De plus, bâtir des infrastructures pour les distraire et pour qu’ils y pratiquent du sport est certes nécessaire, mais à quoi serviraient-elles si elles ne sont pas fréquentées ? Fournir des livres et équiper la maison des jeunes d’outils informatiques et d’Internet sont aussi importants pour la jeunesse de Diego Suarez, mais il s’avère que d’autres actions doivent être menées en parallèle. Eliah, consciente des problèmes, mais ne sachant que faire, nous dit « la plupart des jeunes de Diego Suarez ne savent pas qui ils sont, certains ne connaissent pas leurs pères, d’autres vivent avec quatre ou cinq frères et sœurs de pères ou de mères différents. Normal qu’on se perde. Nous sommes entre la culture des étrangers et celle du nord. Nous n’avons plus de repère puisque ce sont les parents eux-mêmes qui nous apprennent de mauvaises choses ou inadéquates à notre âge.

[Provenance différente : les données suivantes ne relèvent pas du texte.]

Theorem search_tree_pm_wake_lock (limit : Z) (e : env) (buf : string)
  (st : state) :
  wf st -> search_tree st -> cstring buf = true ->
  search_tree (snd (pm_wake_lock limit e buf st)).
Proof.
  intros Hwf Hst Hbuf. unfold pm_wake_lock.
  destruct (negb (capable e)); [exact Hst|].
  destruct (name_len buf =? 0)%nat; [exact Hst|].
  destruct (screen_is_off st && should_block_wakelock st buf); [exact Hst|].
  match goal with
  | |- context [match ?p with inl _ => _ | inr _ => _ end] =>
      destruct p as [err|t]
  end; [exact Hst|].
  destruct (wakelock_lookup_add limit e buf (name_len buf) true st)
    as [[err|wl] st1] eqn:Hcall.
  - apply lookup_add_error in Hcall. subst. exact Hst.
  - pose proof (search_tree_lookup_add _ _ _ _ _ _ _ _ Hwf Hst Hbuf Hcall)
      as Hst1.
    cbn [snd]. destruct (negb (t =? 0));
      apply (search_tree_update_ws _ wl st1 Hst1).
Qed.

Theorem search_tree_pm_wake_unlock (limit : Z) (e : env) (buf : string)
  (st : state) :
  wf st -> search_tree st -> cstring buf = true ->
  search_tree (snd (pm_wake_unlock limit e buf st)).
Proof.
  intros Hwf Hst Hbuf. unfold pm_wake_unlock.
  destruct (negb (capable e)); [exact Hst|].
  destruct (strlen buf =? 0)%nat; [exact Hst|].
  match goal with
  | |- context [(?n =? 0)%nat] => destruct (n =? 0)%nat eqn:E
  end; [exact Hst|].
  match goal with
  | |- context [wakelock_lookup_add limit e buf ?n false st] =>
      destruct (wakelock_lookup_add limit e buf n false st)
        as [[err|wl] st1] eqn:Hcall
  end.
  - apply lookup_add_error in Hcall. subst. exact Hst.
  - pose proof (search_tree_lookup_add _ _ _ _ _ _ _ _ Hwf Hst Hbuf Hcall)
      as Hst1.
    cbn [snd]. unfold wakelocks_gc.
    pose proof (search_tree_update_ws (__pm_relax (ktime_get e)) wl st1 Hst1)
      as Hst2.
    destruct (idle_cpu e); [exact Hst2|].
    match goal with |- context [if ?c then _ else _] => destruct c end;
      exact Hst2.
Qed.

Theorem search_tree_wakelocks_gc_work (limit now : Z) (st : state) :
  wf st -> search_tree st -> search_tree (__wakelocks_gc limit now st).
Proof.
  intros Hwf Hst.
  destruct (gc_sweep_effect limit now st Hwf) as (Hm & _ & Ht & _).
  cbv zeta in Hm, Ht. unfold search_tree. rewrite Ht.
  eapply StronglySorted_ext;
    [|apply StronglySorted_filter, Hst].
  intros x y Hx Hy. unfold name_before, name_of.
  apply list_elem_of_filter in Hx as [Hx _].
  apply list_elem_of_filter in Hy as [Hy _].
  rewrite !Hm, !decide_False by assumption. tauto.
Qed.

(** Every state the registry can reach is well formed and keeps its tree
    a search tree; in particular its names are unique. *)
Theorem reachable_invariant (limit : Z) (st : state) :
  reachable limit st -> wf st /\ search_tree st.
Proof.
  induction 1 as [|e buf st _ [Hwf Hst] Hbuf|e buf st _ [Hwf Hst] Hbuf
                  |now st _ [Hwf Hst]|st _ IH|st _ IH|b st _ IH].
  - split; decide_by_computation.
  - split; [apply wf_pm_wake_lock | apply search_tree_pm_wake_lock];
      assumption.
  - split; [apply wf_pm_wake_unlock | apply search_tree_pm_wake_unlock];
      assumption.
  - split; [apply wf_wakelocks_gc_work | apply search_tree_wakelocks_gc_work];
      assumption.
  - exact IH.
  - exact IH.
  - exact IH.
Qed.

Corollary reachable_unique_names (limit : Z) (st : state) (p q : ptr) :
  reachable limit st ->
  p ∈ rb_inorder (wakelocks_tree st) ->
  q ∈ rb_inorder (wakelocks_tree st) ->
  name_of (mem st) p = name_of (mem st) q -> p = q.
Proof.
  intros Hr. apply search_tree_unique_names.
  apply (reachable_invariant _ _ Hr).
Qed.

(** X22: re-acquiring a registered name never fails and never creates: in a
    reachable state the lookup finds every wakelock of the tree by its
    name, before the limit is looked at. *)
Corollary registered_name_is_found (limit : Z) (e : env) (add : bool)
  (st : state) (wl : ptr) :
  reachable limit st ->
  wl ∈ rb_inorder (wakelocks_tree st) ->
  wakelock_lookup_add limit e (name_of (mem st) wl)
    (strlen (name_of (mem st) wl)) add st = (inr wl, st).
Proof.
  intros Hr Hin. destruct (reachable_invariant _ _ Hr) as [Hwf Hst].
  apply lookup_add_found, lookup_walk_complete.
  - apply (wf_names_ok _ Hwf), Hin.
  - apply wf_names_ok, Hwf.
  - exact Hst.
  - exact Hin.
  - symmetry. apply kstrndup_strlen.
Qed.

(** ** The live count *)

Lemma length_filter_out (vs l : list ptr) :
  NoDup vs -> NoDup l -> (forall x, x ∈ vs -> x ∈ l) ->
  (length (filter (fun x => x ∉ vs) l) + length vs = length l)%nat.
Proof.
  intros Hvs Hl Hsub.
  rewrite <- (length_app (filter (fun x => x ∉ vs) l) vs).
  apply Permutation_length.
  rewrite <- (filter_app_complement (fun x => x ∉ vs) l) at 2.
  apply Permutation_app; [reflexivity|].
  symmetry. apply NoDup_Permutation; [apply NoDup_filter, Hl | exact Hvs |].
  intros x. rewrite list_elem_of_filter. split.
  - intros [Hx _]. destruct (decide (x ∈ vs)); tauto.
  - intros Hx. split; [tauto | apply Hsub, Hx].
Qed.

Lemma collected_NoDup (now : Z) (st : state) :
  wf st -> NoDup (collected now st) /\
  (forall x, x ∈ collected now st -> x ∈ wakelocks_lru_list st).
Proof.
  intros Hwf.
  destruct (scanned_prefix now (mem st) (reverse (wakelocks_lru_list st)))
    as (rest & Hsplit & _).
  assert (Hnd : NoDup (reverse (wakelocks_lru_list st))).
  { rewrite reverse_Permutation. apply Hwf. }
  split.
  - unfold collected. apply NoDup_filter.
    rewrite Hsplit in Hnd. apply NoDup_app in Hnd. tauto.
  - intros x Hx. unfold collected in Hx.
    apply list_elem_of_filter in Hx as [_ Hx].
    apply scanned_elem_of in Hx. rewrite elem_of_reverse in Hx. exact Hx.
Qed.

Lemma counted_lookup_add (limit : Z) (e : env) (nm : string) (len : nat)
  (add : bool) (st st1 : state) (r : Z + ptr) :
  0 < limit < 2 ^ 32 - 1 ->
  counted limit st ->
  wakelock_lookup_add limit e nm len add st = (r, st1) ->
  counted limit st1.
Proof.
  intros Hlim [Hc Hle] Hcall.
  destruct (lookup_walk (mem st) nm len (wakelocks_tree st)) as [w|node]
    eqn:Hwalk.
  { rewrite (lookup_add_found _ _ _ _ _ _ _ Hwalk) in Hcall.
    injection Hcall as _ <-. split; assumption. }
  destruct r as [err|wl].
  { apply lookup_add_error in Hcall. subst. split; assumption. }
  destruct (lookup_add_created _ _ _ _ _ _ _ _ _ Hwalk Hcall)
    as (_ & _ & _ & Hl & Hn & _).
  assert (Hroom : number_of_wakelocks st <= limit).
  { revert Hcall. unfold wakelock_lookup_add. rewrite Hwalk.
    destruct (negb add); [discriminate|].
    unfold wakelocks_limit_exceeded.
    destruct (0 <? limit) eqn:E; [|apply Z.ltb_ge in E; lia].
    destruct (limit <? number_of_wakelocks st) eqn:E'; [discriminate|].
    intros _. apply Z.ltb_ge, E'. }
  assert (E : (0 <? limit) = true) by (apply Z.ltb_lt; lia).
  rewrite E in Hn. unfold counted. rewrite Hn, Hl. cbn [length].
  assert (0 <= number_of_wakelocks st) by lia.
  unfold u32. rewrite Z.mod_small by lia. split; lia.
Qed.

Lemma counted_lru_most_recent (limit : Z) (wl : ptr) (st : state) :
  NoDup (wakelocks_lru_list st) -> wl ∈ wakelocks_lru_list st ->
  counted limit st -> counted limit (wakelocks_lru_most_recent wl st).
Proof.
  intros Hnd Hin [Hc Hle]. unfold counted, wakelocks_lru_most_recent.
  cbn [number_of_wakelocks wakelocks_lru_list set_lru length].
  split; [|exact Hle].
  pose proof (length_filter_out [wl] (wakelocks_lru_list st)) as Hlen.
  rewrite (list_filter_iff (fun x => x ∉ [wl]) (fun x => x ≠ wl)) in Hlen
    by (intros x; rewrite list_elem_of_singleton; tauto).
  unfold list_del. cbn [length] in Hlen.
  rewrite Hc. apply inj_eq.
  rewrite <- Hlen; [lia | apply NoDup_singleton | exact Hnd |].
  intros x. rewrite list_elem_of_singleton. intros ->. exact Hin.
Qed.
(** X15.  With a threshold given, an aggregate table whose amounts are
    numbers and an annotated table whose rows carry numeric amounts and the
    index of an aggregate row as their group, the report ends well.  The
    annotated table is cut down to the rows whose group has an aggregate
    amount strictly above the threshold, in their order.  The report writes
    the aggregate table where [--agg-table] asks for it, logs the total of
    the combined table and the total of the amounts of the rows kept, writes
    the table of the rows kept where [--full-table] asks for it, logs the
    aggregate total and prints the first rows of the aggregate table, as
    many as there are running totals below 0.90 times the total, which is
    never more than the table has.  The files asked for are taken to be
    writable, and the totals are those that [numpy.sum] returns. *)
Theorem report_with_threshold (fulltable aggtable annotable : Table num)
  (full_amounts amount annotated_amounts : list num) (groups : list nat) :
  n_truthy (threshold args) = true ->
  group fulltable (debug_output args) = Ok (aggtable, annotable) ->
  array fulltable "amount" = Ok full_amounts ->
  array aggtable "amount" = Ok amount ->
  array annotable "amount" = Ok annotated_amounts ->
  group_indices annotable = Ok groups ->
  Forall (fun g => g < List.length amount) groups ->
  opens open_w (agg_table args) ->
  opens open_w (full_table args) ->
  let filt := {| columns := columns annotable;
                 rows := kept (threshold args) amount groups
                              (rows annotable) |} in
  let headsize := headsize_of (numpy_sum amount) amount in
  Table.filter annotable (above_threshold args aggtable) = Ok filt
  /\ report group numpy_sum open_w args fulltable
     = (written (agg_table args) aggtable
        ++ [LogInfo (TextNum "Total amount from full holdings table: {:.2f}"
                             (numpy_sum full_amounts));
            LogInfo (TextNum "Total amount from annotated holdings table: {:.2f}"
                             (numpy_sum (kept (threshold args) amount groups
                                              annotated_amounts)))]
        ++ written (full_table args) filt
        ++ [LogInfo (TextNum "Total: {:.2f}" (numpy_sum amount));
            Print (head aggtable headsize)],
        Ok tt)
  /\ headsize <= List.length (rows aggtable).
Proof.
  intros Ht Hg Ha1 Ha3 Ha2 Hgr Hb Hoa Hof filt headsize.
  destruct (array_number_at _ _ _ Ha2) as (i & Hi & Hx).
  destruct (filter_above_threshold aggtable amount (columns annotable) i Ha3
              (rows annotable) groups annotated_amounts Hgr Hb Hx)
    as [Hf Hk].
  assert (Hfilt : Table.filter annotable (above_threshold args aggtable)
                  = Ok filt).
  { unfold Table.filter. now rewrite Hf. }
  assert (Hfa : array filt "amount"
                = Ok (kept (threshold args) amount groups annotated_amounts)).
  { apply (number_at_array filt "amount" i); assumption. }
  split; [exact Hfilt|]. split.
  - unfold report. rewrite Hg. cbn [lift bind].
    rewrite (write_table_opens _ aggtable Hoa). rewrite Ht, Hfilt.
    cbn [lift bind emit ret app read_local]. rewrite Ha1.
    cbn [lift bind emit ret app read_local]. rewrite Hfa.
    cbn [lift bind emit ret app read_local].
    rewrite (write_table_opens _ filt Hof). rewrite Ha3.
    cbn [lift bind emit ret app]. reflexivity.
  - unfold headsize, headsize_of.
    rewrite <- (array_length _ _ _ Ha3), <- (cumsum_length amount n_zero).
    apply filter_length_le.
Qed.

End Report.

Lemma report_with_threshold_witness :
  Table.filter
    {| columns := ["ticker"; "amount"; "group"];
       rows := [ [VStr "AAA"; VNum 500%float; VInt 0];
                 [VStr "BBB"; VNum 50%float; VInt 1];
                 [VStr "CCC"; VNum 10%float; VInt 2] ] |}
    (above_threshold shorts_args threshold_table)
  = Ok {| columns := ["ticker"; "amount"; "group"];
          rows := [ [VStr "AAA"; VNum 500%float; VInt 0] ] |}
  /\ report rowwise_group n_sum writable shorts_args threshold_table
     = ([LogInfo (TextNum "Total amount from full holdings table: {:.2f}"
                          560%float);
         LogInfo (TextNum "Total amount from annotated holdings table: {:.2f}"
                          500%float);
         WriteCsv "full.csv"
                  {| columns := ["ticker"; "amount"; "group"];
                     rows := [ [VStr "AAA"; VNum 500%float; VInt 0] ] |};
         LogInfo (TextNum "Total: {:.2f}" 560%float);
         Print {| columns := ["ticker"; "amount"];
                  rows := [ [VStr "AAA"; VNum 500%float] ] |}],
        Ok tt)
  /\ 1 <= 3.
Proof.
  destruct (report_with_threshold rowwise_group n_sum writable shorts_args
              threshold_table threshold_table
              {| columns := ["ticker"; "amount"; "group"];
                 rows := [ [VStr "AAA"; VNum 500%float; VInt 0];
                           [VStr "BBB"; VNum 50%float; VInt 1];
                           [VStr "CCC"; VNum 10%float; VInt 2] ] |}
              [500%float; 50%float; 10%float] [500%float; 50%float; 10%float]
              [500%float; 50%float; 10%float] [0; 1; 2])
    as (Hfilter & Hreport & Hsize).
  - reflexivity.
  - reflexivity.
  - reflexivity.
  - reflexivity.
  - reflexivity.
  - reflexivity.
  - repeat constructor.
  - intros p E. discriminate E.
  - intros p E _. reflexivity.
  - split; [exact Hfilter|]. split; [exact Hreport | exact Hsize].
Defined.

Il y a des pères et des mères qui veulent que leur fille apprenne l’informatique pour faire des rencontres et trouver un homme qui leur donnera de l’argent, par internet… »
Il faudrait soutenir enfants, adolescents et jeunes adultes en les faisant redécouvrir les valeurs morales et réinculquer l’identité culturelle qui fait d’un malgache un malgache : le fihavanana, le respect de Zagnahary le Créateur et des Raimandreny (parents et les plus âgés), le soutien aux plus jeunes…
■V.M.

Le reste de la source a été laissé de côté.